Twitter is much from the primary platform to reveal information to mass scraping by an API flaw, and it’s common in such eventualities for there to be confusion about what number of distinct troves of information truly exist on account of malicious exploitation. These incidents are nonetheless important, although, as a result of they add extra connections and validation to the huge physique of stolen information that already exists within the legal ecosystem about customers.

“Obviously, there are multiple people who were aware of this API vulnerability and multiple people who scraped it. Did different people scrape different things? How many troves are there? It kind of doesn’t matter,” says Troy Hunt, founding father of the breach-tracking website HaveIBeenPwned. Hunt ingested the Twitter information set into HaveIBeenPwned and says that it represented details about greater than 200 million accounts. Ninety-eight p.c of the email addresses had already been uncovered in previous breaches recorded by HaveIBeenPwned. And Hunt says he despatched notification emails to just about 1,064,000 of his service’s 4,400,000 million email subscribers.
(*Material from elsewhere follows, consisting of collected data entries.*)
Lemma accepted_seqs_from (ops : list (Z * Op)) (r : Registry) :
  let got := accepted_seqs sid ops (fst (run ops r)) in
  got = List.seq (next_seq sid r) (length got).
Proof.
  cbv zeta. revert r. induction ops as [|[now o] ops IH]; intros r; [reflexivity|].
  cbn [run]. destruct (apply_op now o r) as [y r1] eqn:Ea.
  specialize (IH r1). destruct (run ops r1) as [ys r2] eqn:Er.
  cbn [fst] in *.
  destruct o as [ch p md | sid' sp txt | sid' e | sid' why]; simpl in Ea.
  - destruct (createSession ch p md now r) as [x r'] eqn:E.
    inversion Ea; subst; clear Ea.
    rewrite <- (createSession_next_seq _ _ _ _ _ _ _ E).
    destruct x; exact IH.
  - destruct (appendUtterance sid' sp txt now r) as [x r'] eqn:E.
    inversion Ea; subst; clear Ea.
    pose proof (appendUtterance_next_seq _ _ _ _ _ _ _ E) as Hn.
    destruct x as [n|err]; cbn [accepted_seqs].
    + case_bool_decide.
      * destruct Hn as [-> Hn']. cbn [length List.seq]. f_equal.
        rewrite <- Hn'. exact IH.
      * rewrite <- Hn. exact IH.
    + subst r1. exact IH.
  - destruct (transition sid' e now r) as [x r'] eqn:E.
    inversion Ea; subst; clear Ea.
    rewrite <- (transition_next_seq _ _ _ _ _ _ E).
    destruct x; exact IH.
  - destruct (endSession sid' why now r) as [x r'] eqn:E.
    inversion Ea; subst; clear Ea.
    rewrite <- (endSession_next_seq _ _ _ _ _ _ E).
    destruct x; exact IH.
Qed.

End Sequence.

(** C5. Over any history of registry calls that starts from the empty
    registry, the sequence numbers returned by the accepted
    [appendUtterance] calls on one session are, in call order, 0, 1, 2 and
    so on: they start at 0 and each is the one before plus one. *)
Theorem appendUtterance_seq_contiguous (ops : list (Z * Op)) (sid : nat) :
  let got := accepted_seqs sid ops (fst (run ops empty)) in
  got = List.seq 0 (length got).
Proof. exact (accepted_seqs_from sid ops empty). Qed.

(** The scenario of the design: create, attach, two utterances, a
    rejected third one after the end. *)
Example appendUtterance_seq_scenario :
  let ops := [(1%Z, Create voice "+15551234567" ∅);
              (2%Z, Transition 0 Attached);
              (3%Z, Append 0 customer "hello");
              (4%Z, Append 0 agent "hi");
              (5%Z, Append 7 agent "nobody");
              (6%Z, Transition 0 Disconnected);
              (7%Z, Transition 0 Drained);
              (8%Z, Append 0 customer "late")] in
  accepted_seqs 0 ops (fst (run ops empty)) = [0; 1] /\
  fst (run ops empty) !! 4 = Some (Failed_ NotFoundError) /\
  fst (run ops empty) !! 7 = Some (Failed_ InvalidStateError).
Proof. repeat apply conj; reflexivity. Qed.

Section Conflict.

(** A live session for the pair makes [createSession] fail and leaves the
    registry as it was. *)
Lemma createSession_live_conflict ch p md now r i s :
  sessions r !! i = Some s ->
  channel s = ch -> participantRef s = p -> is_terminal (status s) = false ->
  createSession ch p md now r = (Err ConflictError, r).
Proof.
  intros Hl Hc Hp Ht. unfold createSession.
  rewrite (has_live_intro ch p (sessions r) i s Hl); [reflexivity|].
  unfold occupies. rewrite Ht, bool_decide_eq_true_2 by exact Hc.
  subst p. rewrite String.eqb_refl. reflexivity.
Qed.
“It’s the first time I’ve sent a seven-figure email,” he says. “Almost a quarter of my entire corpus of subscribers is really significant. But because so much of this was already out there, I don’t think this is going to be an incident that has a long tail in terms of impact. But it may de-anonymize people. The thing I’m more worried about is those individuals who wanted to maintain their privacy.”

Twitter wrote in August that it shared this concern in regards to the potential for customers’ pseudonymous accounts to be linked to their actual identities on account of the API vulnerability.

“If you operate a pseudonymous Twitter account, we understand the risks an incident like this can introduce and deeply regret that this happened,” the corporate wrote. “To keep your identity as veiled as possible, we recommend not adding a publicly known phone number or email address to your Twitter account.”

For customers who hadn’t already linked their Twitter handles to burner email accounts on the time of the scraping, although, the recommendation comes too late. In August, the social community stated it was notifying doubtlessly impacted people in regards to the scenario. The firm has not stated whether or not it would do additional notification in gentle of the tons of of hundreds of thousands of uncovered information.

Ireland’s Data Protection Commission stated final month that it’s investigating the incident that produced the trove of 5.4 million customers’ email addresses and telephone numbers. Twitter can be at the moment beneath investigation by the US Federal Trade Commission over whether or not the corporate violated a “consent decree” that obligated Twitter to enhance its person privateness and information safety measures.

This story initially appeared on wired.com.